# Pandas, Conda and Jupyter

* [Short story of these tools](#Short-story-of-these-tools)
* [How to use them together](#How-to-use-them-together)
* [How to use conda to manage your envs](#How-to-use-conda-to-manage-your-envs)

## Short story of these tools

### [Pandas](pandas.pydata.org)

Pandas is a Python library, started by Wes McKinney around 5 years ago.

The library was specifically made to for with timeseries, mostly because it was made to work with financial data.

Today Pandas is de-facto the standard if you want to deal with Data and Python.

If you have some experience with **R**, Pandas tries to bring the *dataframe* experience in Python.

### [Conda](https://www.conda.org)

Conda is a packet manager develop by Anaconda Inc. (before was Continuum Analitycs).
Conda is the company attempt to resolve some of the issues that you have with the packet managers in Python, specifcally with **pip** (do you know what it PIP?).

It's not limited only to Python and to Python libraries and also comes with a virtual envs manager, similar to the Python virtual envs.

On the Anaconda's website you will find to ways to download `conda`:
- Anaconda
- Miniconda

Anaconda, apart from being also the name of the company right now, is the name of a software distribution from Anaconda Inc.. It contains conda, Python and a huge collection of libraries used with for analytics and research.

Miniconda, on the other side, is just conda with a Python interpreter, much more lean.

Conda is de-facto the standard when you are working with Python and Data, it makes much easier the painful routine of dealing with dependencies, specifically when they are not just related to Python.

### [Jupyter](https://www.jupyter.org)

Jupyter is the new name for what once called IPython Notebook.
The name has 2 purposes:
- underline the strong connection with science and with the first `notebook` wrote by Galileo Galileo in which data and analysis are put together, in the first `notebook` Galileo Galilei was studying Jupiter
- The strong connection with 3 languages, Julia, Python and R

Jupyter today is a big collection of projects, including Jupyter Notebook, JupyterHub, the new JupyterLab and many others.

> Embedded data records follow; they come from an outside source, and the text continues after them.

(* ===== verification/PqMachine.v ===== *)
(** * The post-quantum healing machine ([PqHealingMachine] of
      [src/src/cryptography/pqHealing.ts])

    One machine per authenticated peer edge.  Its private fields are the record
    [machine]; every public method is a definition in the method monad [M].  An
    asynchronous method is split at its [await]: the part before it sets the
    [busy] flag and returns what the JavaScript closure captures, the part after
    it receives the backend's answer ([None] for a rejected promise) and always
    clears the flag, as the [finally] block does.

    Key buffers that the source wipes with [fill(0)] after replacing them are
    not observable any more and have no counterpart; buffers that stay in a
    field after being wiped are zeroed here too. *)

From S2P Require Import Prelude Bytes Crypto MlKem PqRecord.
Local Open Scope Z_scope.

Inductive PqHealingTurn := local | remote.
#[export] Instance PqHealingTurn_eq_dec : EqDecision PqHealingTurn.
Proof. solve_decision. Defined.

#[export] Instance MlKemKeyPair_eq_dec : EqDecision MlKemKeyPair.
Proof. solve_decision. Defined.

Inductive InternalPhase :=
  | Idle
  | OutboundOffer (dispatched : bool) (offer : DecodedOffer) (keyPair : MlKemKeyPair)
  | InboundOffer (offer : DecodedOffer)
  | OutboundAdvancePrepared (offer : DecodedOffer) (advance : DecodedAdvance) (nextRoot : bytes)
  | OutboundAdvanceAwaitingAck (offer : DecodedOffer) (advance : DecodedAdvance)
  | InboundAdvancePrepared (offer : DecodedOffer) (advance : DecodedAdvance)
      (keyPair : MlKemKeyPair) (nextRoot : bytes)
  | InboundAdvanceAwaitingAckDispatch (advance : DecodedAdvance).
#[export] Instance InternalPhase_eq_dec : EqDecision InternalPhase.
Proof. solve_decision. Defined.

Inductive PqHealingPhase :=
  | idle | outbound_offer_prepared | outbound_offer_dispatched | inbound_offer
  | outbound_advance_prepared | outbound_advance_awaiting_ack
  | inbound_advance_prepared | inbound_advance_awaiting_ack_dispatch | destroyed_phase.
#[export] Instance PqHealingPhase_eq_dec : EqDecision PqHealingPhase.
Proof. solve_decision. Defined.

Definition phaseName (phase : InternalPhase) : PqHealingPhase :=
  match phase with
  | Idle => idle
  | OutboundOffer dispatched _ _ =>
      if dispatched then outbound_offer_dispatched else outbound_offer_prepared
  | InboundOffer _ => inbound_offer
  | OutboundAdvancePrepared _ _ _ => outbound_advance_prepared
  | OutboundAdvanceAwaitingAck _ _ => outbound_advance_awaiting_ack
  | InboundAdvancePrepared _ _ _ _ => inbound_advance_prepared
  | InboundAdvanceAwaitingAckDispatch _ => inbound_advance_awaiting_ack_dispatch
  end.

Record machine := Machine {
  m_suite : MlKemSuiteDescriptor;
  m_binding : bytes;
  m_rootKey : bytes;
  m_epoch : Z;
  m_localCounter : Z;
  m_remoteCounter : Z;
  m_nextOfferer : PqHealingTurn;
  m_phase : InternalPhase;
  m_lastInboundOffer : option DecodedOffer;
  m_lastInboundAdvance : option DecodedAdvance;
  m_busy : bool;
  m_destroyed : bool;
}.

Abbreviation method A := (M machine PqError A).
Definition throw {A} (code : PqHealingErrorCode) : method A := mthrow (PqHealingError code).
Definition guard (ok : bool) (code : PqHealingErrorCode) : method unit := lift (check ok code).

(** Field assignments. *)
Definition set_phase (p : InternalPhase) (m : machine) : machine :=
  Machine (m_suite m) (m_binding m) (m_rootKey m) (m_epoch m) (m_localCounter m)
    (m_remoteCounter m) (m_nextOfferer m) p (m_lastInboundOffer m)
    (m_lastInboundAdvance m) (m_busy m) (m_destroyed m).
Definition set_busy (b : bool) (m : machine) : machine :=
  Machine (m_suite m) (m_binding m) (m_rootKey m) (m_epoch m) (m_localCounter m)
    (m_remoteCounter m) (m_nextOfferer m) (m_phase m) (m_lastInboundOffer m)
    (m_lastInboundAdvance m) b (m_destroyed m).

(** The body of a [try] whose [finally] block runs [f]. *)
Definition finally {S E A} (body : M S E A) (f : S -> S) : M S E A :=
  fun s => let '(r, s') := body s in (r, f s').
(** A [finally] block that is only reached here when the body throws. *)
Definition on_throw {S E A} (body : M S E A) (f : S -> S) : M S E A :=
  fun s => match body s with (Err e, s') => (Err e, f s') | r => r end.
(* ===== verification/PqSafety.v ===== *)
(** * Safety of one healing machine under arbitrary interleavings

    Reachable configurations of the step relation: calls in any order, replies
    of the backend at any time, [destroy] while a call is in flight. *)

From S2P Require Import Prelude Bytes Crypto MlKem PqRecord PqMachine PqInvariant.
From stdpp Require Import relations.
Local Open Scope Z_scope.

Section Safety.
Context {C : LibCrypto} {B : MlKemBackend}.
Implicit Types (m : machine) (c : cfg).

(** What a pending call captured is still what the machine holds. *)
Definition captured (k : continuation) m : Prop :=
  match k with
  | k_prepareOffer => m_phase m = Idle /\ m_nextOfferer m = local /\ can_start m
  | k_prepareAdvance o => m_phase m = InboundOffer o
  | k_acceptAdvance d o kp =>
      m_phase m = OutboundOffer true o kp /\ advance_wf m d /\ o = advance_offer d /\
      senderCounter (advance_header d) = m_remoteCounter m /\
      fromEpoch (advance_header d) = m_epoch m
  end.

Definition cfg_inv c : Prop :=
  (m_destroyed (mach c) = false -> machine_inv (mach c)) /\
  match pending c with
  | None => m_busy (mach c) = false
  | Some k => m_busy (mach c) = true /\
              (m_destroyed (mach c) = false -> captured k (mach c))
  end.

(** *** Calls on a machine that is busy or destroyed *)

Lemma sync_not_ready {A} (f : unit -> method A) m r m' :
  ~ ready m -> (assertSynchronous ≫= f) m = (r, m') -> m' = m /\ is_ok r = false.
Proof.
  intros Hn. unfold mbind, M_bind. pose proof (readonly_assertSynchronous m) as Hr.
  destruct (assertSynchronous m) as [[[]|] m1] eqn:H; cbn in Hr; subst m1.
  - apply assertSynchronous_ok in H. unfold ready in Hn. tauto.
  - by intros [= <- <-].
Qed.
Definition decodePqHealingSnapshot (record : PqHealingSnapshot)
    (suite : MlKemSuiteDescriptor) (binding : bytes) : pq ValidatedPqHealingSnapshot :=
  assertSameSuite suite backend_suite;;
  requireBytes binding PQ_HEALING_BINDING_BYTES;;
  check (s_formatVersion record =? PQ_HEALING_SNAPSHOT_FORMAT_VERSION) invalid_record;;
  check (s_parameterSet record =? parameterSet suite) suite_mismatch;;
  requireBytes (s_binding record) PQ_HEALING_BINDING_BYTES;;
  check (bytesEqual (s_binding record) binding) binding_mismatch;;
  requireBytes (s_rootKey record) PQ_HEALING_ROOT_BYTES;;
  requireU64 (s_epoch record);;
  requireU64 (s_localCounter record);;
  requireU64 (s_remoteCounter record);;
  phase ← decodeSnapshotPhase (s_phase record) suite binding;
  lastInboundOffer ← decodeLastOffer (s_lastInboundOffer record) suite binding;
  lastInboundAdvance ← decodeLastAdvance (s_lastInboundAdvance record) suite binding;
  let state := {|
    v_rootKey := s_rootKey record;
    v_epoch := s_epoch record;
    v_localCounter := s_localCounter record;
    v_remoteCounter := s_remoteCounter record;
    v_nextOfferer := s_nextOfferer record;
    v_phase := phase;
    v_lastInboundOffer := lastInboundOffer;
    v_lastInboundAdvance := lastInboundAdvance |} in
  validateSnapshotState state;;
  Ok state.

Definition restore (snap : PqHealingSnapshot) (suite : MlKemSuiteDescriptor)
    (binding : bytes) : pq machine :=
  state ← decodePqHealingSnapshot snap suite binding;
  fresh ← new_machine suite binding (v_rootKey state) (v_nextOfferer state)
            (v_epoch state) (v_localCounter state) (v_remoteCounter state);
  Ok (Machine (m_suite fresh) (m_binding fresh) (m_rootKey fresh) (m_epoch fresh)
        (m_localCounter fresh) (m_remoteCounter fresh) (m_nextOfferer fresh)
        (v_phase state) (v_lastInboundOffer state) (v_lastInboundAdvance state)
        (m_busy fresh) (m_destroyed fresh)).

Definition clone : method machine :=
  snap ← snapshot;
  this ← get_this;
  lift (restore snap (m_suite this) (m_binding this)).
End Restore.

Definition fill0 (l : bytes) : bytes := zeros (blen l).

Definition wipePqHealingSnapshot (s : PqHealingSnapshot) : PqHealingSnapshot := {|
  s_formatVersion := s_formatVersion s;
  s_parameterSet := s_parameterSet s;
  s_binding := fill0 (s_binding s);
  s_rootKey := fill0 (s_rootKey s);
  s_epoch := s_epoch s;
  s_localCounter := s_localCounter s;
  s_remoteCounter := s_remoteCounter s;
  s_nextOfferer := s_nextOfferer s;
  s_phase :=
    match s_phase s with
    | snap_idle => snap_idle
    | snap_outbound_offer d offer sk => snap_outbound_offer d (fill0 offer) (fill0 sk)
    | snap_inbound_offer offer => snap_inbound_offer (fill0 offer)
    | snap_outbound_advance_prepared a root =>
        snap_outbound_advance_prepared (fill0 a) (fill0 root)
    | snap_outbound_advance_awaiting_ack a => snap_outbound_advance_awaiting_ack (fill0 a)
    | snap_inbound_advance_awaiting_ack_dispatch a =>
        snap_inbound_advance_awaiting_ack_dispatch (fill0 a)
    | snap_inbound_advance_prepared a sk root =>
        snap_inbound_advance_prepared (fill0 a) (fill0 sk) (fill0 root)
    end;
  s_lastInboundOffer := fill0 <$> s_lastInboundOffer s;
  s_lastInboundAdvance := fill0 <$> s_lastInboundAdvance s |}.

(** ** Theorems *)

Section Roundtrip.
Context {C : LibCrypto} {B : MlKemBackend}.
Implicit Types m : machine.

Lemma decodeAdvance_length r suite b a :
  decodeAdvance r suite b = Ok a -> blen r = advanceLength suite /\ advance_bytes a = r.
Proof.
  unfold decodeAdvance. intros H. binds H. apply check_ok, Z.eqb_eq in E0. by subst a.
Qed.

Lemma decodeSnapshotPhase_ok m : machine_inv m ->
  decodeSnapshotPhase (snapshotPhase (m_phase m)) (m_suite m) (m_binding m) = Ok (m_phase m).
Proof.
  intros Hm. pose proof (inv_phase m Hm) as Hph. unfold phase_inv in Hph.
  assert (forall o, offer_wf m o -> requireBytes (offer_bytes o) (offerLength (m_suite m)) = Ok tt)
    as HO by (intros o Ho; apply requireBytes_ok; by apply decodeOffer_length in Ho as [? _]).
  assert (forall a, advance_wf m a -> requireBytes (advance_bytes a) (advanceLength (m_suite m)) = Ok tt)
    as HA by (intros a Ha; apply requireBytes_ok; by apply decodeAdvance_length in Ha as [? _]).
  unfold keypair_wf, offer_wf, advance_wf in *.
  destruct (m_phase m) as [|d o kp|o|o a root|o a|o a kp root|a] eqn:Hp; cbn [snapshotPhase decodeSnapshotPhase].
  - done.
  - destruct Hph as (Ho & [Hpk Hsk] & _). rewrite HO, Ho by done. cbn.
    rewrite (proj2 (requireBytes_ok _ _) Hsk). cbn. rewrite <- Hpk. by destruct kp.
  - destruct Hph as (Ho & _). by rewrite HO, Ho.
  - destruct Hph as (Ha & -> & _ & _ & _ & _ & Hr & _). rewrite HA, Ha by done. cbn.
    by rewrite (proj2 (requireBytes_ok _ _) Hr).
  - destruct Hph as (Ha & -> & _). by rewrite HA, Ha.
  - destruct Hph as (Ha & -> & [Hpk Hsk] & _ & _ & _ & _ & Hr & _). rewrite HA, Ha by done. cbn.
    rewrite (proj2 (requireBytes_ok _ _) Hsk), (proj2 (requireBytes_ok _ _) Hr). cbn.
    rewrite <- Hpk. by destruct kp.
  - destruct Hph as (Ha & _). by rewrite HA, Ha.
Qed.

Jupyter notebook brings an enchanced REPL experience inside your browser, basically you can run Python commands from your browser and Jupyter Notebook will take care of execute them.
Under the hood this process is done by the Jupyter Notebook, a communication protocol and a kernel (generally IPython)

![jupyter architecture](../images/notebook_components.png)

## How to use them together

Let's reformulate this question a little bit: **Why should you use them?**

You can use Python with an editor, install the dependencies using pip, an exe installer or apt.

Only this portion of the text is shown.